Frankfurt/Main. Der Autovermieter Sixt hat Bundesgesundheitsministerin Ulla Schmidt zur Werbefigur auserkoren. Das Unternehmen knüpft mit seiner Kampagne an die Dienstwagen-Affäre an. Das Ministerium äußerte sich am Mittwoch nicht dazu.

Strahlend lächelnd blickt Ulla Schmidt in die Kamera. Freut sie sich so, weil ihr gestohlener Dienstwagen wieder aufgetaucht ist? Nein, die Gesundheitsministerin hat einen Entschluss gefasst: «Versprochen: Nächstes Mal miete ich bei Sixt.» So sieht es zumindest der Autovermieter. Das Unternehmen nahm Schmidts Dienstwagenaffäre sofort zum Anlass, mal wieder mit ironisch-pfiffiger Werbung auf sich aufmerksam zu machen, die das Konterfei einer ins Gerede gekommenen Politikerin benutzt.

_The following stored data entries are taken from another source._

(** Every epoch has its own cycle: the normal epochs are two days or longer, or
    have the minimal length that local tests use. *)
Definition collects_each_epoch (es : EpochSchedule) (ticks_per_slot : Z) : Prop :=
  slot_count_per_normal_epoch es = MINIMUM_SLOTS_PER_EPOCH ∨
  ∃ n, slot_count_in_two_day ticks_per_slot = Ok n ∧ n <= slot_count_per_normal_epoch es.

Lemma collects_each_epoch_cycles es cluster ticks_per_slot :
  collects_each_epoch es ticks_per_slot →
  (∀ e, single_epoch es ticks_per_slot e) ∧ use_fixed_collection_cycle es cluster ticks_per_slot = Ok false.
Proof.
  unfold single_epoch, use_multi_epoch_collection_cycle, use_fixed_collection_cycle.
  intros [->|(n & -> & Hn)]; [by rewrite Z.eqb_refl|]. cbn. rewrite (proj2 (Z.ltb_ge _ _)) by done.
  split; [intros e; by repeat case_match|by repeat case_match].
Qed.

(** C22. On a cluster whose normal epochs are at least two days long, or have
    the minimal length of 32 slots, rent is collected from every account in
    every epoch that has a block, whatever slots are skipped: along a chain of
    blocks that reaches from before the epoch to after it, with a block in the
    epoch, every key lies in the range of keys that one of the blocks visits.
    The schedule is one that [EpochSchedule::custom] makes, with epochs of at
    most [2^63] slots.  Clusters with other epochs use cycles of several epochs
    or the fixed cycle of two days, and nothing is stated of them. *)
Theorem rent_partitions_cover es cluster ticks_per_slot spe off w e p s l q k :
  EpochSchedule_custom spe off w = Some es → spe <= 2 ^ 63 → collects_each_epoch es ticks_per_slot →
  StronglySorted Z.lt (p :: s :: l ++ [q]) → 0 <= p → q <= u64_max →
  epoch_of es p < e → Forall (λ x, epoch_of es x = e) (s :: l) → e < epoch_of es q → 0 <= k < 2 ^ 256 →
  chain_visits es cluster ticks_per_slot (p :: s :: l ++ [q]) k.
Proof.
  intros Hes Hspe [Hsingle Hfixed]%(collects_each_epoch_cycles _ cluster) Hsort Hp Hq Hpe HF He Hk. by eapply epoch_visited.
Qed.

Module example.
(** The schedule of the main network, and a chain with many skipped slots. *)
Definition es : EpochSchedule := mkEpochSchedule 432000 432000 false 0 0.

Lemma rent_partitions_cover_witness :
  chain_visits es MainnetBeta 64 (431990 :: 432005 :: [700000] ++ [864003]) (2 ^ 255 + 12345) ∧
  variable_cycle_partitions es 64 431990 432005 = Ok [(431990, 431999, 432000); (0, 0, 432000); (0, 5, 432000)].
Proof.
  split; [|vm_compute; reflexivity].
  apply (rent_partitions_cover es MainnetBeta 64 432000 432000 false) with (e := 1).
  - vm_compute. reflexivity.
  - lia.
  - right. exists 432000. split; vm_compute; [reflexivity|discriminate].
  - repeat constructor; lia.
  - lia.
  - unfold u64_max. lia.
  - vm_compute. reflexivity.
  - repeat constructor; vm_compute; reflexivity.
  - vm_compute. reflexivity.
  - lia.
Defined.

(** The fixed cycle loses keys: when the first block after skipped slots is the
    first of a cycle, the rest of its parent's cycle is not visited.  Here the
    cycle has 432000 slots, the parent is at index 9 and nothing from index 10
    on is in the ranges of the new bank. *)
Definition short : EpochSchedule := mkEpochSchedule 8192 8192 false 0 0.

Lemma fixed_cycle_drops_gap :
  rent_collection_partitions short Development 64 9 432000 = Ok [(0, 0, 432000)] ∧
  rent_collection_partitions short Development 64 9 432001 = Ok [(9, 431999, 432000); (0, 0, 432000); (0, 1, 432000)].
Proof. split; vm_compute; reflexivity. Qed.
End example.
End rent_partition.
(* ===== verification/BankFreeze.v ===== *)
(** * Freezing a bank

    Models the end of a slot in [runtime/src/bank.rs]: rent is collected
    eagerly, the collected fees and the collected rent are paid out or burned,
    the slot history is updated and the incinerator emptied; then the bank is
    frozen.  Rewards are only reported and are left out.

    The stakes cache is an argument ([vote_accounts]), and so is the view of
    the accounts without this slot ([parent_account]). *)

From S2P Require Import Prelude F64 Account Features Sysvar SlotHistory Fees VoteState Bank RentPartition.
From Stdlib Require Import Strings.Byte.

Module bank_freeze.
Import fees bank rent_partition slot_history.

(** A bank with its capitalization, the keys stored in its slot, and its
    hash. *)
Record Freezing : Type := mkFreezing {
  fz_bank : Bank;
  fz_stored : gset Pubkey;
  capitalization : Z;
  fz_hash : Hash;
}.

Definition with_capitalization (n : Z) (f : Freezing) : Freezing := mkFreezing (fz_bank f) (fz_stored f) n (fz_hash f).
Definition burn_lamports (n : Z) (f : Freezing) : Freezing := with_capitalization (sub64 (capitalization f) n) f.
Definition with_bank (b : Bank) (f : Freezing) : Freezing := mkFreezing b (fz_stored f) (capitalization f) (fz_hash f).
Definition start_freeze (b : Bank) : Bank :=
  mkBank (accounts b) (blockhash_queue b) (bank_status_cache b) (collector_fees b) (collected_rent b) (transaction_count b)
    (signature_count b) (transaction_error_count b) (transaction_entries_count b) (transactions_per_entry_max b)
    (is_delta b) true.

Definition FZ (A : Type) : Type := ST Freezing Empty_set A.

Definition find_account (k : Pubkey) (f : Freezing) : option Account := get_account k (accounts (fz_bank f)).

(** [Bank::store_account]; the stakes cache is an argument of the model. *)
Definition store_account (k : Pubkey) (a : Account) : FZ unit :=
  f ← get;
  assert_ (negb (freeze_started (fz_bank f)));;
  put (mkFreezing (with_accounts (db_store k a (accounts (fz_bank f))) (fz_bank f)) ({[k]} ∪ fz_stored f) (capitalization f) (fz_hash f)).

Definition store_account_and_update_capitalization (k : Pubkey) (new_account : Account) : FZ unit :=
  f ← get;
  match find_account k f with
  | Some old_account =>
      if lamports old_account <? lamports new_account then
        put (with_capitalization (add64 (capitalization f) (lamports new_account - lamports old_account)) f)
      else if lamports new_account <? lamports old_account then
        put (burn_lamports (lamports old_account - lamports new_account) f)
      else mret tt
  | None => put (with_capitalization (add64 (capitalization f) (lamports new_account)) f)
  end;;
  store_account k new_account.

(** [Bank::deposit]: [false] is the overflow. *)
Definition deposit (k : Pubkey) (n : Z) : FZ bool :=
  f ← get;
  match checked_add_lamports n (default Account_default (find_account k f)) with
  | Ok account => store_account k account;; mret true
  | Err _ => mret false
  | Panic => panic
  end.

Section freeze.
Context (cfg : BankConfig) (parent_slot : Slot) (ticks_per_slot : Z) (lazy_rent_collection : bool).
Context (collector_id : Pubkey) (fee_rate_governor : FeeRateGovernor).
Context (vote_accounts : list (Pubkey * (Z * option VoteState))).
Context `{BV : !BitVec} `{!Codec SlotHistory} (parent_account : Pubkey → option Account).
Context (hash_internal_state : Freezing → Hash).

(** ** Eager rent collection *)

Definition load_to_collect_rent_eagerly (lo hi : Pubkey) (db : gmap Pubkey Account) : list (Pubkey * Account) :=
  filter (λ x : Pubkey * Account, lo <= x.1 ∧ x.1 <= hi ∧ 0 < lamports x.2) (map_to_list db).

Fixpoint collect_rent_each (l : list (Pubkey * Account)) (total_rent : Z) : FZ Z :=
  match l with
  | [] => mret total_rent
  | (k, a) :: l' =>
      let '(rent, a') := collect_from_existing_account (rent_collector cfg) k a (rent_for_sysvars cfg) in
      store_account k a';;
      collect_rent_each l' (add64 total_rent rent)
  end.

Definition collect_rent_in_partition (p : Partition) : FZ unit :=
  '(lo, hi) ← lift (pubkey_range_from_partition p);
  f ← get;
  total_rent ← collect_rent_each (load_to_collect_rent_eagerly lo hi (accounts (fz_bank f))) 0;
  modify (λ f, with_bank (add_collected_rent total_rent (fz_bank f)) f).

Fixpoint collect_rent_in_partitions (l : list Partition) : FZ unit :=
  match l with [] => mret tt | p :: l' => collect_rent_in_partition p;; collect_rent_in_partitions l' end.

Definition collect_rent_eagerly : FZ unit :=
  if lazy_rent_collection then mret tt
  else
    parts ← lift (rent_collection_partitions (rc_epoch_schedule (rent_collector cfg)) (cluster_type cfg) ticks_per_slot
                    parent_slot (bank_slot cfg));
    collect_rent_in_partitions parts.

(** ** Fees *)

Definition collect_fees : FZ unit :=
  f ← get;
  let collector_fees := collector_fees (fz_bank f) in
  if collector_fees =? 0 then mret tt
  else
    let '(d, burned) := burn fee_rate_governor collector_fees in
    ok ← deposit collector_id d;
    modify (burn_lamports (if ok : bool then burned else add64 burned d)).

(** ** Rent *)

(** The validators and their stakes, and the total stake: a vote account
    without a vote state counts for the total only. *)
Definition validator_stakes : list (Pubkey * Z) :=
  omap (λ x : Pubkey * (Z * option VoteState),
          if x.2.1 =? 0 then None else (λ v, (node_pubkey v, x.2.1)) <$> x.2.2) vote_accounts.
Definition total_staked : Z := foldl (λ n x, add64 n x.2.1) 0 vote_accounts.

(** The larger stake first, then the larger identity. *)
Definition stake_before (x y : Pubkey * Z) : bool :=
  match x.2 ?= y.2 with Gt => true | Lt => false | Eq => y.1 <=? x.1 end.

Definition enforce_fix : bool := feature_active cfg feature_set.no_overflow_rent_distribution.

Definition rent_share (rent_to_be_distributed staked : Z) : res Empty_set Z :=
  if enforce_fix then
    if total_staked =? 0 then Panic
    else
      let share := staked * rent_to_be_distributed / total_staked in
      if share <=? u64_max then Ok share else Panic
  else Ok (f64_to_u64 (f64_div (f64_of_Z (mul64 staked rent_to_be_distributed)) (f64_of_Z total_staked))).

Fixpoint rent_shares (rent_to_be_distributed : Z) (l : list (Pubkey * Z)) : res Empty_set (list (Pubkey * Z) * Z) :=
  match l with
  | [] => Ok ([], 0)
  | (k, staked) :: l' =>
      share ← rent_share rent_to_be_distributed staked;
      '(shares, sum) ← rent_shares rent_to_be_distributed l';
      Ok ((k, share) :: shares, add64 share sum)
  end.

Fixpoint pay_shares (l : list (Pubkey * Z)) (leftover_lamports : Z) : FZ Z :=
  match l with
  | [] => mret leftover_lamports
  | (k, share) :: l' =>
      let '(rent_to_be_paid, leftover_lamports) :=
        if 0 <? leftover_lamports then (add64 share 1, leftover_lamports - 1) else (share, leftover_lamports) in
      (if negb enforce_fix || (0 <? rent_to_be_paid) then
         ok ← deposit k rent_to_be_paid;
         if ok : bool then mret tt else modify (burn_lamports rent_to_be_paid)
       else mret tt);;
      pay_shares l' leftover_lamports
  end.

Definition distribute_rent_to_validators (rent_to_be_distributed : Z) : FZ unit :=
  assert_ (negb (bool_decide (validator_stakes = [])));;
  '(shares, distributed) ← lift (rent_shares rent_to_be_distributed (sort_by stake_before validator_stakes));
  leftover_lamports ← pay_shares shares (sub64 rent_to_be_distributed distributed);
  if enforce_fix then assert_ (leftover_lamports =? 0)
  else if negb (leftover_lamports =? 0) then modify (burn_lamports leftover_lamports)
  else mret tt.

Definition distribute_rent : FZ unit :=
  f ← get;
  let '(burned_portion, rent_to_be_distributed) := calculate_burn (rc_rent (rent_collector cfg)) (collected_rent (fz_bank f)) in
  modify (burn_lamports burned_portion);;
  if rent_to_be_distributed =? 0 then mret tt
  else distribute_rent_to_validators rent_to_be_distributed.

(** ** The slot history *)

(** [SlotHistory::size_of] *)
Definition SlotHistory_size_of : nat := Z.to_nat 131097.

Definition create_account (size_of : nat) (bytes : list byte) (lamports rent_epoch : Z) : Account :=
  mkAccount lamports (bytes ++ replicate (size_of - length bytes) x00) sysvar_program_id false rent_epoch.

Definition inherit_specially_retained_account_fields (old_account : option Account) : Z * Epoch :=
  (match old_account with Some a => lamports a | None => 1 end,
   if negb (rent_for_sysvars cfg) then INITIAL_RENT_EPOCH
   else match old_account with Some a => rent_epoch a | None => INITIAL_RENT_EPOCH end).

Definition adjust_sysvar_balance_for_rent (a : Account) : Account :=
  set_lamports (Z.max (minimum_balance (rc_rent (rent_collector cfg)) (length (data a))) (lamports a)) a.

Definition update_sysvar_account (k : Pubkey) (updater : option Account → res Empty_set Account) : FZ unit :=
  f ← get;
  let old_account := if rent_for_sysvars cfg then find_account k f else parent_account k in
  new_account ← lift (updater old_account);
  store_account_and_update_capitalization k
    (if rent_for_sysvars cfg then adjust_sysvar_balance_for_rent new_account else new_account).

Definition update_slot_history : FZ unit :=
  update_sysvar_account sysvar_slot_history_id (λ old_account,
    h ← match old_account with
        | Some a => unwrap (deserialize (T:=SlotHistory) (data a))
        | None => Ok SlotHistory_default
        end;
    let h := add (bank_slot cfg) h in
    let '(l, e) := inherit_specially_retained_account_fields old_account in
    Ok (create_account SlotHistory_size_of (bincode_ser h) l e)).

(** ** The incinerator *)

Definition run_incinerator : FZ unit :=
  f ← get;
  match (if bool_decide (incinerator_id ∈ fz_stored f) then find_account incinerator_id f else None) with
  | Some account =>
      modify (burn_lamports (lamports account));;
      store_account incinerator_id Account_default
  | None => mret tt
  end.

Definition freeze : FZ unit :=
  f ← get;
  if fz_hash f =? Hash_default then
    collect_rent_eagerly;;
    collect_fees;;
    distribute_rent;;
    update_slot_history;;
    run_incinerator;;
    modify (λ f, with_bank (start_freeze (fz_bank f)) f);;
    modify (λ f, mkFreezing (fz_bank f) (fz_stored f) (capitalization f) (hash_internal_state f))
  else mret tt.
End freeze.
End bank_freeze.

Nach zwei Anzeigenmotiven mit Schmidt im Internet (»Mit dem Dienstwagen in Urlaub? Es gibt Sixt doch auch in Alicante! Inklusive Diebstahlversicherung.») folgten am Mittwoch zwei weitere Motive in überregionalen Tageszeitungen, eine davon sogar doppelseitig. Auch Wettbewerber Europcar hatte am Montag eine Presseerklärung veröffentlicht, in der es hieß: «Nicht nur für Gesundheitsminister: Europcar bietet hochwertige und günstige Mietwagen in Spanien.»

Gesundheitsministerium äußerte sich nicht

«Sixt ist bekannt für und legt Wert auf Werbung, die unkonventionell ist und Aufmerksamkeit erregt», sagte ein Sixt-Sprecher der AP. Mit solchen Kampagnen wolle man sich abheben von Einheitswerbung: «Wir setzen auf kesse, ironische, manchmal auch provozierende Werbung, die schmunzeln lässt und klare Botschaften für die Kunden enthält.»

Bundesgesundheitsministerin Ulla Schmidt als Werbefigur.
Bundesgesundheitsministerin Ulla Schmidt als Werbefigur. © Unbekannt | Unbekannt





Wie die für ihren Humor bekannte Ministerin auf die Werbung reagiert, ist nicht bekannt: «So etwas kommentieren wir nicht», teilte ihr Ministerium mit. Das lässt vermuten, dass die SPD-Politikerin nicht dagegen vorgehen wird, dass ihr Bild ohne Genehmigung für Werbezwecke verwendet wird. Schließlich weiß sie aus den Erfahrungen von Kollegen, dass ein juristischer Sieg nicht unbedingt zu erwarten wäre - wie der frühere SPD-Minister Oskar Lafontaine erfahren musste, der gegen eine Sixt-Werbung bis vor den Bundesgerichtshof zog und verlor. «Aber die allermeisten der Politiker, die sich in unseren Kampagnen wiederfinden, nehmen es mit Humor», erklärt der Sixt-Sprecher.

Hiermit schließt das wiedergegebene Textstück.